On November 3, a panel of MSK doctors joined Linda Thompson, leader of the Abyssinian Baptist Church’s Health Ministry, in an educational webinar to discuss questions about COVID-19 vaccination and address common myths and misconceptions about the vaccine.
The panel featured Deputy Physician-In-Chief and infectious disease specialist Monika Shah, pediatric hematologic oncologist Tanya Trippett, and Head of General Gynecology Deborah Goldfrank, and was moderated by Cynthia McCollum, who is Senior Vice President of Hospital Administration and leader of MSK’s COVID-19 emergency response.
The discussion centered around the safety profile of the vaccine in adults, pregnant people, and the newly eligible group of children ages 5 to 11; information about booster doses and additional doses for immune-compromised individuals; the disparities experienced by communities of color throughout the pandemic; addressing rumors that the vaccine impacts fertility; and tips for managing your and your family’s health during flu season and over the holidays.
This online discussion continues MSK’s partnership with the Abyssinian Baptist Church, which began in April 2021 when our two institutions joined forces with the City of New York to open a COVID-19 vaccine clinic at the church for the Harlem community and all New Yorkers. Each day at the church, a rotating staff of 30 MSK volunteers ran the clinic and made the vaccine and related educational materials available to the public. Through this collaboration, we administered about 12,000 doses of vaccine to community members.

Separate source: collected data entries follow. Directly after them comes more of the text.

(* ===== verification/ExprReads.v ===== *)
(** * The reads of an expression

    [findReads] and [findSymbolicObjects] of [lib/Expr/ExprUtil.cpp]: the
    worklist that collects the reads of an expression returns exactly the
    reads of its tree, and the value of an expression depends on no other
    positions of arrays than those it reads. *)

From S2P Require Import Prelude ExprData ExprCreate ExprSem ExprOrder ExprHeap.

(** ** The collection of reads *)

(** The indices and values of a chain of updates, in the order of the walk. *)
Fixpoint upd_exprs (u : UpdateNode) : list Expr :=
  match u with NoUpdate => [] | Update i v n => i :: v :: upd_exprs n end.

(** [if (!isa<ConstantExpr>(k) && visited.insert(k).second) stack.push_back(k)];
    the top of the stack is the head of the list. *)
Definition push (st : gset Expr * list Expr) (k : Expr) : gset Expr * list Expr :=
  let '(visited, stack) := st in
  if isConstant k then st
  else if bool_decide (k ∈ visited) then st
  else ({[k]} ∪ visited, k :: stack).

Definition push_all (ks : list Expr) (st : gset Expr * list Expr) : gset Expr * list Expr :=
  foldl push st ks.

Fixpoint findReads_loop (fuel : nat) (visitUpdates : bool) (stack : list Expr)
    (visited : gset Expr) (updates : list UpdateNode) (results : list Expr) : outcome (list Expr) :=
  match fuel with
  | O => Stop OutOfFuel
  | S n =>
      match stack with
      | [] => Ret results
      | top :: stack =>
          match top with
          | Read _ u i =>
              let results := results ++ [top] in
              let st := push (visited, stack) i in
              if visitUpdates && negb (bool_decide (u ∈ updates)) then
                let '(visited, stack) := push_all (upd_exprs u) st in
                findReads_loop n visitUpdates stack visited (u :: updates) results
              else findReads_loop n visitUpdates st.2 st.1 updates results
          | _ =>
              let '(visited, stack) := push_all (kids top) (visited, stack) in
              findReads_loop n visitUpdates stack visited updates results
          end
      end
  end.

(** The nodes of an expression, updates included: a bound on the number of
    expressions the walk visits. *)
Fixpoint esize (e : Expr) : nat :=
  match e with
  | Constant _ => 1
  | NotOptimized s => S (esize s)
  | Read _ u i => S (esize_upd u + esize i)
  | Select c t f => S (esize c + esize t + esize f)
  | Concat l r => S (esize l + esize r)
  | Extract x _ _ => S (esize x)
  | ZExt s _ => S (esize s)
  | SExt s _ => S (esize s)
  | Not x => S (esize x)
  | Binary _ l r => S (esize l + esize r)
  end
with esize_upd (u : UpdateNode) : nat :=
  match u with NoUpdate => 0 | Update i v n => esize i + esize v + esize_upd n end.

Definition findReads (e : Expr) (visitUpdates : bool) : outcome (list Expr) :=
  let '(visited, stack) := push (∅, []) e in
  findReads_loop (S (esize e)) visitUpdates stack visited [] [].

(** ** The tree of an expression *)

(** All nodes, and those that are reads. *)
Fixpoint nodes (e : Expr) : list Expr :=
  e :: match e with
       | Constant _ => []
       | NotOptimized s => nodes s
       | Read _ u i => nodes i ++ nodes_upd u
       | Select c t f => nodes c ++ nodes t ++ nodes f
       | Concat l r => nodes l ++ nodes r
       | Extract x _ _ => nodes x
       | ZExt s _ => nodes s
       | SExt s _ => nodes s
       | Not x => nodes x
       | Binary _ l r => nodes l ++ nodes r
       end
with nodes_upd (u : UpdateNode) : list Expr :=
  match u with NoUpdate => [] | Update i v n => nodes i ++ nodes v ++ nodes_upd n end.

“Two of the oldest institutions in New York formed a partnership to serve our communities for the greater health of all. The Abyssinian Baptist Church, with a legacy of 213 years of advocacy, leadership, and faith, opened its doors so that all New Yorkers could receive the COVID-19 vaccine,” said Ms. Thompson. “Our friends at MSK embraced each person who walked through our doors with the same compassion, caring, and expertise they have been known for since 1884.”
Ms. McCollum notes that it’s been a joy to work with the Abyssinian Baptist Church and to help improve access to the vaccine in the community. “We’re so grateful for our strong partnership with the Abyssinian Baptist Church, and to have the opportunity to spread vaccine awareness and provide scientific information to this community and the general public.”

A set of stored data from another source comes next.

(** A question about the expression, answered through [mustBeTrue] and
    [mayBeTrue]. *)
Lemma ask_ok (o : outcome Expr) (ask : Query -> SM S bool) (V : Z -> bool) (P N : Prop) :
  (exists e, o = Ret e /\ good e /\ getWidth e = 1 /\
    forall rho, in_domain rho -> eval rho e = Z.b2z (V (value rho))) ->
  (forall q', bool_query q' -> feasible q' -> constraints q' = constraints q ->
    (forall rho, in_domain rho -> eval rho (expr q') = Z.b2z (V (value rho))) ->
    sat solver_inv solver_fails (ask q') (fun b => if b : bool then P else N)) ->
  sat solver_inv solver_fails (e ← lift o; ask (withExpr q e)) (fun b => if b : bool then P else N).
Proof using Hf Hq.
  intros (e & -> & Hg & Hb & Hv) Hask.
  eapply (sat_bind _ _ (fun e' => e' = e)); [apply sat_lift; by exists e|]. intros ? ->.
  apply Hask; [by apply bool_query_withExpr| |done|done].
  by apply (feasible_constraints q).
Qed.

Lemma must_ask q' (V : Z -> bool) :
  bool_query q' -> feasible q' -> constraints q' = constraints q ->
  (forall rho, in_domain rho -> eval rho (expr q') = Z.b2z (V (value rho))) ->
  sat solver_inv solver_fails (Solver__mustBeTrue q') (fun b =>
    if b : bool then forall rho, models rho q -> V (value rho) = true
    else ~ forall rho, models rho q -> V (value rho) = true).
Proof using Type.
  intros Hb Hfq Hc Hv. eapply sat_conseq; [by apply Solver__mustBeTrue_ok|].
  intros b Hval. unfold truth_ok in Hval.
  assert (Hiff : valid q' <-> forall rho, models rho q -> V (value rho) = true).
  { split; intros Hall rho Hm.
    - specialize (Hall rho (models_constraints rho q q' Hc Hm)). rewrite Hv in Hall by apply Hm.
      by destruct (V (value rho)).
    - rewrite Hv by apply Hm. rewrite Hall; [done|]. by apply (models_constraints rho q' q). }
  rewrite Hiff in Hval. destruct b; [by apply Hval|]. intros Hall. by apply Hval in Hall.
Qed.

Lemma may_ask q' (V : Z -> bool) :
  bool_query q' -> feasible q' -> constraints q' = constraints q ->
  (forall rho, in_domain rho -> eval rho (expr q') = Z.b2z (V (value rho))) ->
  sat solver_inv solver_fails (Solver__mayBeTrue q') (fun b =>
    if b : bool then ~ forall rho, models rho q -> V (value rho) = false
    else forall rho, models rho q -> V (value rho) = false).
Proof using Type.
  intros Hb Hfq Hc Hv. eapply sat_conseq; [by apply Solver__mayBeTrue_ok|].
  intros b [Hval1 Hval2].
  assert (Hiff : contradicted q' <-> forall rho, models rho q -> V (value rho) = false).
  { split; intros Hall rho Hm.
    - specialize (Hall rho (models_constraints rho q q' Hc Hm)). rewrite Hv in Hall by apply Hm.
      by destruct (V (value rho)).
    - rewrite Hv by apply Hm. rewrite Hall; [done|]. by apply (models_constraints rho q' q). }
  destruct b; rewrite <- Hiff; auto.
Qed.

Lemma width_fits m : 0 <= m <= 64 -> m < w -> 0 <= m < 2 ^ w.
Proof using Hw. intros. pose proof (Z.pow_gt_lin_r 2 w). lia. Qed.

(** The value fits in [m] bits. *)
Lemma useful_bits_ok m :
  0 <= m < w ->
  sat solver_inv solver_fails (useful_bits_test q m) (fun b =>
    if b : bool then forall rho, models rho q -> value rho < 2 ^ m
    else ~ forall rho, models rho q -> value rho < 2 ^ m).
Proof using Hf Hq Hw.
  intros Hm. unfold useful_bits_test.
  pose proof (width_fits m ltac:(lia) ltac:(lia)) as Hmw.
  assert (Hiff : forall rho, value rho < 2 ^ m <-> (Z.shiftr (value rho) m =? 0) = true).
  { intros rho. pose proof (value_range rho). rewrite Z.eqb_eq, Z.shiftr_div_pow2 by lia.
    pose proof (pow2_pos m ltac:(lia)). split; intros Hv; [apply Z.div_small; lia|].
    apply Z.div_small_iff in Hv; lia. }
  assert (Hgoal : sat solver_inv solver_fails (useful_bits_test q m) (fun b =>
    if b : bool then forall rho, models rho q -> (Z.shiftr (value rho) m =? 0) = true
    else ~ forall rho, models rho q -> (Z.shiftr (value rho) m =? 0) = true)).
  { unfold useful_bits_test. apply (ask_ok _ _ (fun v => Z.shiftr v m =? 0)).
    - rewrite (constant_ok m Hmw). cbn [mbind outcome_bind].
      destruct (compare_good Kind.LShr m Hmw eq_refl) as (s & -> & Hs & Hsw & Hsv).
      cbn [mbind outcome_bind]. change (Kind.is_cmp Kind.LShr) with false in Hsw. simpl in Hsw.
      pose proof (pow2_pos w ltac:(lia)).
      rewrite constant_ok by lia. cbn [mbind outcome_bind].
      apply creates_good.
      + eapply creates_ext.
        * eapply (EqExpr__create_creates in_domain w (fun rho => eval rho s) (fun _ => 0)).
          -- rewrite <- Hsw. by apply good_denotes.
          -- by apply (denotes_const _ (mkConst 0 w)); [apply good_constant; lia|].
        * intros rho HD. cbn beta. rewrite (Hsv rho HD). cbn [bv_op]. by rewrite (proj2 (Z.leb_gt w m)) by lia.
      + by apply EqExpr__create_closed; [apply Hs|].
    - intros. by apply (must_ask q' (fun v => Z.shiftr v m =? 0)). }
  eapply sat_conseq; [exact Hgoal|]. intros [] Hb.
  - intros rho Hm'. apply Hiff; auto.
  - intros Hall. apply Hb. intros rho Hm'. apply Hiff; auto.
Qed.

Lemma ule_good m :
  0 <= m < 2 ^ w ->
  exists e, (c ← constant m w; Binary__create Kind.Ule (expr q) c) = Ret e /\ good e /\
    getWidth e = 1 /\ forall rho, in_domain rho -> eval rho e = Z.b2z (value rho <=? m).
Proof using Hq Hw.
  intros Hm. rewrite constant_ok by done. cbn [mbind outcome_bind].
  by apply (compare_good Kind.Ule m).
Qed.
(* ===== verification/SolverCexCaching.v ===== *)
(** * The counterexample cache

    [lib/Solver/CexCachingSolver.cpp]: a map from sets of constraints to a
    satisfying assignment, or to none for an unsatisfiable set.  A query is
    looked up as the set of its constraints and its negated expression; a
    satisfiable superset and an unsatisfiable subset answer too, and stored
    assignments are tried.  The sets are kept in the [MapOfSets].  Timers and
    statistics counters are left out. *)

From stdpp Require Import sorting.
From S2P Require Import Prelude MapOfSets ExprData ExprCreate ExprSem ExprBool ExprArith ExprBits ExprSpec ExprOrder ExprHeap ExprEval ExprEvalSound ExprReads Solver SolverStaged SolverCaching.

Class CexOptions : Type := {
  DebugCexCacheCheckBinding : bool;
  CexCacheTryAll : bool;
  CexCacheSuperSet : bool;
  CexCacheExperimental : bool
}.

(** ** The order of a set of expressions *)

(** [operator<] of references.  Different expressions compare as equal only
    when they hold different arrays at one address, which no program has; the
    order between such is arbitrary. *)
Definition expr_lt `{HashValue} (a b : Expr) : bool :=
  match compare hash_value a b with
  | Lt => true
  | Gt => false
  | Eq => Pos.ltb (encode a) (encode b)
  end.

Lemma lcmp_Eq x y : lcmp x y = Eq <-> x = y.
Proof.
  split; [|intros ->; apply lcmp_refl].
  revert y. induction x as [|a x IH]; intros [|b y]; simpl; try done.
  destruct (Z.compare_spec a b); simpl; try done. subst. intros. f_equal. auto.
Qed.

Both Ms. Thompson and Ms. McCollum shared that this collaboration would continue through the pandemic and in future joint health initiatives.
The Abyssinian Baptist Church hosts a vaccine mobile van outside the church on Sundays in November, from 8 a.m. to 6 p.m. No appointment is required. The church is located at 132 Odell Clark Place (formerly 138th Street), between Lenox Avenue and Adam Clayton Powell Jr. Boulevard.